How do you sneak a 5,000-pound hippopotamus out of Washington?

Throw a tarp over him. Nobody will notice.

That's what the National Zoo did Monday, spiriting its beloved Nile hippo, Happy, out Connecticut Avenue and off to a zoo in Milwaukee in a covered crate on a flatbed truck at the close of morning rush-hour.

The zoo, which had been planning the operation for a while, said it smuggled Happy out of town for his own benefit. He's a sensitive guy and was leaving the only home he's ever known.

Zoo officials feared a goodbye fuss might upset him, and who needs an emotional hippopotamus on an 18-hour drive?

"We could not afford to have a large crowd of people, whether they were staff or media or joggers or anybody in the area," because of the delicacy of the transfer, zoo spokeswoman Pamela Baker-Masson said.

Another spokeswoman, Karin Korpowski-Gallo, said: "It wasn't in his interest to have him see out [of the crate], or to have anybody be able to see in."

The operation started before dawn.

The zoo announced more than a year ago that it had to find a new home for Happy because his quarters in the old elephant house were being eliminated in the current renovation of the Elephant Trails exhibit.
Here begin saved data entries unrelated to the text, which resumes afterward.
(** * Inelastic housing growth: the OLG equilibrium solver of [src/model.ts]

    A shallow embedding of [simulate] (the productivity sampler, the
    per-household willingness-to-pay bisection, the auction clearing rule, the
    damped price-path iteration and the per-generation aggregation), followed
    by the properties of the specification that were checked against it.

    JavaScript's [number] is kept abstract: the program is written once over
    the interface [Number] (the arithmetic, the comparisons and the [Math]
    functions the source calls).  Theorems that only depend on the shape of
    the computation are proved for every instance of the interface.  Theorems
    that depend on the order and the arithmetic of numbers are proved on the
    instance [xreal]: the real numbers extended with [+Infinity], [-Infinity]
    and [NaN], with JavaScript's conventions for them and exact (unrounded)
    arithmetic.  The instance [Binary64.float64] is the arithmetic JavaScript
    runs: IEEE 754 doubles, with [Math.log], [Math.exp] and [Math.pow] as
    parameters; the program computes on it.

    A theorem on [xreal] is a theorem about the program evaluated in exact
    arithmetic.  Doubles round every operation, overflow to an infinity and
    underflow to zero, and [xreal] does none of this: a quotient, a sum or a
    product of finite numbers is the exact real.  The theorems that state an
    identity or a threshold of the arithmetic say so ("in exact arithmetic");
    the last part of the development records, on [Binary64.float64], the
    places where doubles give another result (the unit count, which is the
    floor of a rounded product, and the bisection, whose guess
    [(low + high) / 2] can overflow), and proves the owner count on doubles. *)

From Stdlib Require Import ZArith QArith Reals Lra Lia List String Bool Arith.
From Stdlib Require Import Sorting Permutation.
From Stdlib Require Floats Uint63.
From Stdlib Require Import Qreals.
Import ListNotations.
Lemma posAfter_nested f s k : forall p q,
  goodPos f p -> windowOK f p -> 0 <= p_off p <= fileSize f ->
  posAfter f k s p = Some q ->
  goodPos f q /\ windowOK f q
  /\ 0 <= p_off q <= fileSize f
  /\ p_cBias p <= p_cBias q /\ window f q <= window f p
  /\ nodeLow p <= nodeLow q /\ nodeHigh f q <= nodeHigh f p.
Proof.
  induction k as [|k IH]; intros p q G W O H; cbn [posAfter] in H.
  - injection H as <-.
    repeat match goal with |- _ /\ _ => split end; try assumption; lia.
  - destruct (step f s p) as [i|p'| |] eqn:St; try discriminate.
    destruct (step_Down_nested f s p p' G W St) as (G' & W' & O' & C & Lw & Ln & Lh).
    destruct (IH p' q G' W' O' H) as (Gq & Wq & Oq & Cq & Lwq & Lnq & Lhq).
    repeat match goal with |- _ /\ _ => split end; try assumption; lia.
Qed.

Lemma posAfter_add f s j : forall m p,
  posAfter f (j + m) s p
  = match posAfter f j s p with
    | Some q => posAfter f m s q
    | None => None
    end.
Proof.
  induction j as [|j IH]; intros m p; [reflexivity|].
  cbn [posAfter Nat.add]. destruct (step f s p) as [i|p'| |]; try reflexivity.
  apply IH.
Qed.

Lemma same_off_same_pos f s p j k qj qk :
  goodPos f p -> windowOK f p -> 0 <= p_off p <= fileSize f ->
  (j <= k)%nat ->
  posAfter f j s p = Some qj -> posAfter f k s p = Some qk ->
  p_off qj = p_off qk -> qj = qk.
Proof.
  intros G W O Le Hj Hk E.
  replace k with (j + (k - j))%nat in Hk by lia.
  rewrite posAfter_add, Hj in Hk.
  destruct (posAfter_nested f s j p qj G W O Hj) as (Gj & Wj & Oj & _).
  destruct (posAfter_nested f s (k - j) qj qk Gj Wj Oj Hk)
    as (_ & _ & _ & C & Lw & Ln & Lh).
  unfold window, nodeHigh, nodeLow in *. rewrite <- E in *.
  destruct qj as [o1 c1 d1], qk as [o2 c2 d2]. cbn [p_off p_cBias p_dBias] in *.
  subst o2. f_equal; lia.
Qed.

Lemma descend_OutOfFuel_path f s n : forall p,
  descend f n s p = OutOfFuel ->
  forall k, (k <= n)%nat -> exists q, posAfter f k s p = Some q.
Proof.
  induction n as [|n IH]; intros p H k Hk.
  - assert (k = O) by lia. subst k. now exists p.
  - cbn [descend] in H. destruct k as [|k]; [now exists p|].
    cbn [posAfter]. destruct (step f s p) as [i|p'| |]; try discriminate H.
    apply (IH p' H k). lia.
Qed.

Lemma NoDup_map_on {A B : Type} (g : A -> B) (l : list A) :
  NoDup l -> (forall x y, In x l -> In y l -> g x = g y -> x = y) ->
  NoDup (map g l).
Proof.
  induction 1 as [|a l Hn Hd IH]; intros Inj; [constructor|].
  cbn [map]. constructor.
  - intros Hin. apply in_map_iff in Hin. destruct Hin as (x & Ex & Hx).
    assert (x = a) by (apply Inj; [now right|now left|exact Ex]).
    subst x. contradiction.
  - apply IH. intros x y Hx Hy. apply Inj; now right.
Qed.

Lemma descend_ends f s p :
  goodPos f p -> windowOK f p -> 0 <= p_off p <= fileSize f ->
  neverTwice f s p ->
  descend f (S (Z.to_nat (fileSize f))) s p <> OutOfFuel.
Proof.
  intros G W O NT H.
  set (N := S (Z.to_nat (fileSize f))) in *.
  pose proof (descend_OutOfFuel_path f s N p H) as P.
  set (code := fun k => match posAfter f k s p with
                        | Some q => Z.to_nat (p_off q)
                        | None => 0%nat
                        end).
  assert (ND : NoDup (map code (seq 0 (S N)))).
  { apply NoDup_map_on; [apply seq_NoDup|].
    intros x y Hx Hy E. apply in_seq in Hx. apply in_seq in Hy.
    destruct (P x ltac:(lia)) as (qx & Ex). destruct (P y ltac:(lia)) as (qy & Ey).
    unfold code in E. rewrite Ex, Ey in E.
    destruct (posAfter_nested f s x p qx G W O Ex) as (_ & _ & Ox & _).
    destruct (posAfter_nested f s y p qy G W O Ey) as (_ & _ & Oy & _).
    assert (Eo : p_off qx = p_off qy) by lia.
    destruct (Nat.lt_trichotomy x y) as [Lt|[Eq|Gt]]; [exfalso|exact Eq|exfalso].
    - pose proof (same_off_same_pos f s p x y qx qy G W O ltac:(lia) Ex Ey Eo) as Eq.
      subst qy. exact (NT x y qx Lt Ex Ey).
    - pose proof (same_off_same_pos f s p y x qy qx G W O ltac:(lia) Ey Ex
                    (eq_sym Eo)) as Eq.
      subst qy. exact (NT y x qx Gt Ey Ex). }
  assert (IN : incl (map code (seq 0 (S N))) (seq 0 N)).
  { intros c Hc. apply in_map_iff in Hc. destruct Hc as (k & <- & Hk).
    apply in_seq in Hk. destruct (P k ltac:(lia)) as (q & Eq).
    unfold code. rewrite Eq.
    destruct (posAfter_nested f s k p q G W O Eq) as (_ & _ & Oq & _).
    apply in_seq. unfold N. lia. }
  pose proof (NoDup_incl_length ND IN) as Len.
  rewrite length_map, !length_seq in Len. lia.
Qed.

Lemma posAfter_descend f s m : forall p q,
  posAfter f m s p = Some q ->
  (forall n, descend f (m + n) s p = descend f n s q)
  /\ (forall n, (n < m)%nat -> descend f n s p = OutOfFuel).
Proof.
  induction m as [|m IH]; intros p q H; cbn [posAfter] in H.
  - injection H as <-. split; [reflexivity|intros n Hn; lia].
  - destruct (step f s p) as [i|p'| |] eqn:St; try discriminate.
    destruct (IH p' q H) as (A & B). split.
    + intros n. cbn [Nat.add descend]. rewrite St. apply A.
    + intros [|n] Hn; [reflexivity|]. cbn [descend]. rewrite St. apply B. lia.
Qed.

Lemma revisit_never_ends f s p j k q :
  (j < k)%nat ->
  posAfter f j s p = Some q -> posAfter f k s p = Some q ->
  forall fuel, descend f fuel s p = OutOfFuel.
Proof.
  intros Lt Hj Hk.
  replace k with (j + (k - j))%nat in Hk by lia.
  rewrite posAfter_add, Hj in Hk.
  destruct (posAfter_descend f s (k - j) q q Hk) as (A & B).
  assert (Q : forall fuel, descend f fuel s q = OutOfFuel).
  { intros fuel. induction fuel as [fuel IH] using lt_wf_ind.
    destruct (Nat.lt_ge_cases fuel (k - j)) as [L|Ge]; [now apply B|].
    replace fuel with ((k - j) + (fuel - (k - j)))%nat by lia.
    rewrite A. apply IH. lia. }
  destruct (posAfter_descend f s j p q Hj) as (A' & B').
  intros fuel. destruct (Nat.lt_ge_cases fuel j) as [L|Ge]; [now apply B'|].
  replace fuel with (j + (fuel - j))%nat by lia. rewrite A'. apply Q.
Qed.

Lemma strict_window_path f s m : forall p q,
  (0 < m)%nat ->
  (forall k q0 q', posAfter f k s p = Some q0 -> step f s q0 = Down q' ->
                   window f q' < window f q0) ->
  posAfter f m s p = Some q -> window f q < window f p.
Proof.
  induction m as [|m IH]; intros p q Hm St H; [lia|].
  cbn [posAfter] in H. destruct (step f s p) as [i|p'| |] eqn:Es; try discriminate.
  pose proof (St 0%nat p p' eq_refl Es) as L0.
  destruct m as [|m]; [cbn [posAfter] in H; injection H as <-; exact L0|].
  assert (L : window f q < window f p'); [|lia].
  apply (IH p' q ltac:(lia)); [|exact H].
  intros k q0 q' Hk Hq. apply (St (S k) q0 q'); [|exact Hq].
  cbn [posAfter]. rewrite Es. exact Hk.
Qed.

Lemma strict_window_neverTwice f s p :
  (forall k q q', posAfter f k s p = Some q -> step f s q = Down q' ->
                  window f q' < window f q) ->
  neverTwice f s p.
Proof.
  intros St j k q Lt Hj Hk.
  replace k with (j + (k - j))%nat in Hk by lia.
  rewrite posAfter_add, Hj in Hk.
  assert (L : window f q < window f q); [|lia].
  apply (strict_window_path f s (k - j) q q ltac:(lia)); [|exact Hk].
  intros k' q0 q' Hk' Hq. apply (St (j + k')%nat q0 q'); [|exact Hq].
  rewrite posAfter_add, Hj. exact Hk'.
Qed.

(** ** The model on [tagsFile] *)

Lemma tagsFile_accepted : accepted tagsFile (openReader tagsFile).
Proof. apply accepted_intro; vm_compute; reflexivity. Qed.

(** * The claims *)

(** C1, as the code has it.  [findRootNode] first looks for the magic at
    the start of the container: without it the container is rejected
    ("missing magic bytes at the start of file", latched), whatever lies at
    its tail.  With it, the head placement is tried first and, when it holds
    a valid root, is taken; only when it holds none is the tail placement
    tried, and a container that ends with a valid tail-placed root (last byte
    the root's arity, node valid, [cPtrMax] the container's length) is then
    accepted with that root. *)
Theorem findRootNode_placements (f : list byte) (r : Reader) :
  ReadSeeker r = Some f -> CompressedSize r = fileSize f -> 32 <= fileSize f ->
  (startsWithMagic f = false ->
   exists r', findRootNode r = (Some errMissingMagic, r')
              /\ err r' = Some errMissingMagic)
  /\ (startsWithMagic f = true -> headRoot f = true ->
      exists r', findRootNode r = (None, r')
                 /\ rootNodeCOffset r' = 0 /\ rootNodeArity r' = idx f 3
                 /\ decompressedSize r' = dPtrMax (nodeAt f 0))
  /\ (startsWithMagic f = true -> headRoot f = false -> tailRoot f = true ->
      exists r', findRootNode r = (None, r')
                 /\ rootNodeCOffset r' = tailOffset f
                 /\ rootNodeArity r' = tailArity f
                 /\ decompressedSize r' = dPtrMax (nodeAt f (tailOffset f))).
Proof.
  intros Hf Hs H32.
  destruct (findRootNode_at f r Hf Hs H32) as (Hno & Hhead & Htail).
  split; [exact Hno|]. split.
  - intros Mg Hd.
    destruct (Hhead Mg Hd) as (r' & F & _ & _ & _ & _ & O & A & D & _).
    exists r'. repeat split; assumption.
  - intros Mg Hd Tl.
    destruct (Htail Mg Hd Tl) as (r' & F & _ & _ & _ & _ & O & A & D & _).
    exists r'. repeat split; assumption.
Qed.

Lemma findRootNode_placements_witness :
  let f := tailFile in
  let r := newReader (Some f) (fileSize f) in
  ReadSeeker r = Some f /\ CompressedSize r = fileSize f /\ 32 <= fileSize f
  /\ startsWithMagic f = true /\ headRoot f = false /\ tailRoot f = true
  /\ exists r', findRootNode r = (None, r')
                /\ rootNodeCOffset r' = tailOffset f
                /\ rootNodeArity r' = tailArity f
                /\ decompressedSize r' = dPtrMax (nodeAt f (tailOffset f)).
Proof.
  intros f r.
  assert (H32 : 32 <= fileSize f) by (vm_compute; discriminate).
  assert (Mg : startsWithMagic f = true) by (vm_compute; reflexivity).
  assert (Hd : headRoot f = false) by (vm_compute; reflexivity).
  assert (Tl : tailRoot f = true) by (vm_compute; reflexivity).
  repeat match goal with |- _ /\ _ => split end; try reflexivity; try assumption.
  exact (proj2 (proj2 (findRootNode_placements f r eq_refl eq_refl H32)) Mg Hd Tl).
Defined.

(** C1 as stated fails: [tailFileNoMagic] does not start with the magic and
    ends with a valid tail-placed root, and root location rejects it. *)
Lemma tail_root_without_magic :
  ~ (forall f : list byte,
       32 <= fileSize f -> startsWithMagic f = false -> tailRoot f = true ->
       fst (findRootNode (newReader (Some f) (fileSize f))) = None).
Proof.
  intros H.
  specialize (H tailFileNoMagic).
  assert (H32 : 32 <= fileSize tailFileNoMagic) by (vm_compute; discriminate).
  assert (Mg : startsWithMagic tailFileNoMagic = false) by (vm_compute; reflexivity).
  assert (Tl : tailRoot tailFileNoMagic = true) by (vm_compute; reflexivity).
  specialize (H H32 Mg Tl).
  destruct (findRootNode_at tailFileNoMagic
              (newReader (Some tailFileNoMagic) (fileSize tailFileNoMagic))
              eq_refl eq_refl H32) as (Hno & _).
  destruct (Hno Mg) as (r' & F & _). rewrite F in H. discriminate H.
Qed.

(** C2 fails on the code.  On [corruptFile] no placement holds a valid root:
    the first [DecompressedSize] returns "missing index root node", but
    [findRootNode] returns that error without storing it in [r.err]; the
    second [DecompressedSize] returns 0 and nil, and [NextChunk] returns a
    chunk read from the node that failed validation. *)
Theorem missing_root_error_not_latched :
  let r0 := newReader (Some corruptFile) (fileSize corruptFile) in
  let '(_, e1, r1) := DecompressedSize r0 in
  let '(n2, e2, _) := DecompressedSize r1 in
  e1 = Some errMissingRootNode /\ err r1 = None
  /\ n2 = 0 /\ e2 = None
  /\ exists c r3, NextChunk 1 r1 = Done (c, None, r3)
                  /\ DRange c = mkRange 0 100.
Proof.
  vm_compute.
  repeat match goal with |- _ /\ _ => split end; try reflexivity.
  do 2 eexists. split; reflexivity.
Qed.
(** * bifrost: the token entity and its three repositories

    A shallow embedding of the token code of the gateway (the [Token]
    struct, [newToken], [isValid], [renew], and the [TokenRepository]
    implementations [TokenMemStore], [tokenMongo] and [tokenRedis]),
    followed by the properties of the token persistence subsystem.

    Conventions.
    - A [time.Time] is the instant it denotes, in nanoseconds since the Unix
      epoch, as an unbounded [Z]; every time the code creates goes through
      [.UTC()], so no zone is kept.  A [time.Duration] is an [int64] count of
      nanoseconds, with Go's wrap-around written out.
    - [time.Now()] is an explicit argument [now] of every function that reads
      the clock.
    - A Go [error] result is an [option error]: [None] is [nil].
    - A panic is an outcome of its own; the store keeps the writes made
      before the panic. *)

From Stdlib Require Import ZArith String List Lia.
From stdpp Require Import gmap strings list fin_maps functions.

Local Open Scope string_scope.
Local Open Scope Z_scope.

(** ** Time *)

Module GoTime.

Definition Time := Z.
Definition Duration := Z.

Definition Nanosecond : Duration := 1.
Definition Microsecond : Duration := 1000 * Nanosecond.
Definition Millisecond : Duration := 1000 * Microsecond.
Definition Second : Duration := 1000 * Millisecond.
Definition Minute : Duration := 60 * Second.

Definition minDuration : Duration := - 2 ^ 63.
Definition maxDuration : Duration := 2 ^ 63 - 1.

(** Arithmetic on [int64] wraps around. *)
Definition wrap64 (z : Z) : Z := (z + 2 ^ 63) mod 2 ^ 64 - 2 ^ 63.

(** [time.Duration(n) * time.Minute]: a conversion to [int64] and a product
    in [int64]. *)
Definition minutes (n : Z) : Duration := wrap64 (wrap64 n * Minute).

(** [t.After(u)]: [t] is strictly later than [u]. *)
Definition After (t u : Time) : bool := u <? t.

(** [t.Add(d)]. *)
Definition Add (t : Time) (d : Duration) : Time := t + d.

(** [t.Sub(u)]: the difference, held at the largest or smallest
    [Duration] when it does not fit. *)
Definition Sub (t u : Time) : Duration :=
  Z.max minDuration (Z.min maxDuration (t - u)).

(** A finite [float64] is the rational it denotes, kept as a fraction: a
    numerator over a positive denominator.  The values the code computes
    stay far inside the range of the exponent, so what is modelled of the
    format is its precision: a result is rounded to 53 significant bits, to
    the nearest, ties to even. *)
Definition float64 : Type := Z * Z.

(** The integer nearest to [n / d], ties to even, for a positive [d]. *)
Definition nearest_even (n d : Z) : Z :=
  let q := n / d in
  let r := n mod d in
  if 2 * r <? d then q
  else if d <? 2 * r then q + 1
  else if Z.even q then q else q + 1.

(** The exponent of the leading bit of [n / d], for positive [n] and [d]. *)
Definition ilog2 (n d : Z) : Z :=
  let e := Z.log2 n - Z.log2 d in
  if n * 2 ^ Z.max 0 (- e) <? d * 2 ^ Z.max 0 e then e - 1 else e.

(** The [float64] nearest to [n / d], for a positive [d]: the quotient is
    scaled so that its leading bit is bit 52, rounded to an integer, and
    scaled back. *)
Definition round64 (n d : Z) : float64 :=
  if n =? 0 then (0, 1)
  else
    let a := Z.abs n in
    let s := 52 - ilog2 a d in
    let m := nearest_even (a * 2 ^ Z.max 0 s) (d * 2 ^ Z.max 0 (- s)) in
    (Z.sgn n * m * 2 ^ Z.max 0 (- s), 2 ^ Z.max 0 s).

(** [d.Seconds()]: [float64(sec) + float64(nsec)/1e9], with [sec := d / Second]
    and [nsec := d % Second] (a quotient toward zero and its remainder).  The
    two conversions are exact, as is the constant; the quotient and the sum
    are rounded. *)
Definition Seconds (d : Duration) : float64 :=
  let sec := Z.quot d Second in
  let nsec := Z.rem d Second in
  let (fn, fd) := round64 nsec 1000000000 in
  round64 (sec * fd + fn) fd.

(** [int64(f)]: the fraction is dropped. *)
Definition int64_of_float (f : float64) : Z := Z.quot (fst f) (snd f).

(** [int64(d.Seconds())]. *)
Definition whole_seconds (d : Duration) : Z := int64_of_float (Seconds d).

End GoTime.

Import GoTime.

(** ** The token entity *)

Record Token := mkToken {
  ID : string;
  Source : string;
  ConsumerID : string;
  IPAddress : string;
  ExpiresIn : Z;
  Expiration : Time;
  CreatedAt : Time
}.

Definition set_Expiration (e : Time) (t : Token) : Token :=
  mkToken (ID t) (Source t) (ConsumerID t) (IPAddress t) (ExpiresIn t) e (CreatedAt t).

Definition set_CreatedAt (c : Time) (t : Token) : Token :=
  mkToken (ID t) (Source t) (ConsumerID t) (IPAddress t) (ExpiresIn t) (Expiration t) c.

Definition set_ExpiresIn (n : Z) (t : Token) : Token :=
  mkToken (ID t) (Source t) (ConsumerID t) (IPAddress t) n (Expiration t) (CreatedAt t).

(** [newToken(consumerID)].  [now] is the clock reading, [uuid] the string of
    the fresh UUID and [timeout] the value of [_config.Token.Timeout], in
    minutes. *)
Definition newToken (now : Time) (uuid : string) (timeout : Z) (consumerID : string) : Token :=
  {| ID := uuid;
     Source := "";
     ConsumerID := consumerID;
     IPAddress := "";
     ExpiresIn := 0;
     Expiration := Add now (minutes timeout);
     CreatedAt := now |}.

(** [t.isValid()]. *)
Definition isValid (now : Time) (t : Token) : bool :=
  if After now (Expiration t) then false else true.

(** [t.renew()]: the token after the call. *)
Definition renew (now : Time) (timeout : Z) (t : Token) : Token :=
  set_Expiration (Add now (minutes timeout)) t.


(** ** Errors, panics and the fault script *)

(** [AppError] is declared outside the files at hand; the literals built in
    the repositories give its two fields.  An error of a driver (mgo, redis)
    is known to the code only through its [Error()] text, and so is the
    error of a panic raised by the runtime. *)
Inductive error :=
| AppError (ErrorCode Message : string)
| DriverError (text : string)
| RuntimeError (text : string).

(** The outcome of a call: it returns, or it panics with an error. *)
Inductive outcome (A : Type) :=
| Returned (a : A)
| Panicked (e : error).
Arguments Returned {A} a.
Arguments Panicked {A} e.

(** A computation over a world [W].  The world after a panic is the world at
    the panic: writes already made are not undone. *)
Definition M (W A : Type) : Type := W -> outcome A * W.

Definition ret {W A} (a : A) : M W A := fun w => (Returned a, w).

Definition bind {W A B} (m : M W A) (k : A -> M W B) : M W B :=
  fun w =>
    match m w with
    | (Returned a, w') => k a w'
    | (Panicked e, w') => (Panicked e, w')
    end.

Definition panic {W A} (e : error) : M W A := fun w => (Panicked e, w).

Declare Scope go_scope.
Delimit Scope go_scope with go.
Notation "x <- m ;; k" := (bind m (fun x => k))
  (at level 100, m at next level, right associativity) : go_scope.
Notation "m ;;; k" := (bind m (fun _ => k))
  (at level 100, right associativity) : go_scope.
The Milwaukee County Zoo, which has two female hippos -- Patty and Puddles -- and a new $1.5 million hippo compound with showers and padded floors, agreed to take Happy. He arrived there safely about 3 a.m. Tuesday.

"We're sad to see him go," Korpowski-Gallo said, "but everyone knows he's going to such a bright future." Milwaukee zoo officials said they eventually want to mate Happy with one of their females.

National Zoo officials said they had been training Happy to get up early so he would not be undone by Monday's 5:30 a.m. wakeup call. Happy has lived a pampered existence, with his own outdoor pool and his own enclosure, since his birth at the zoo Jan. 4, 1981.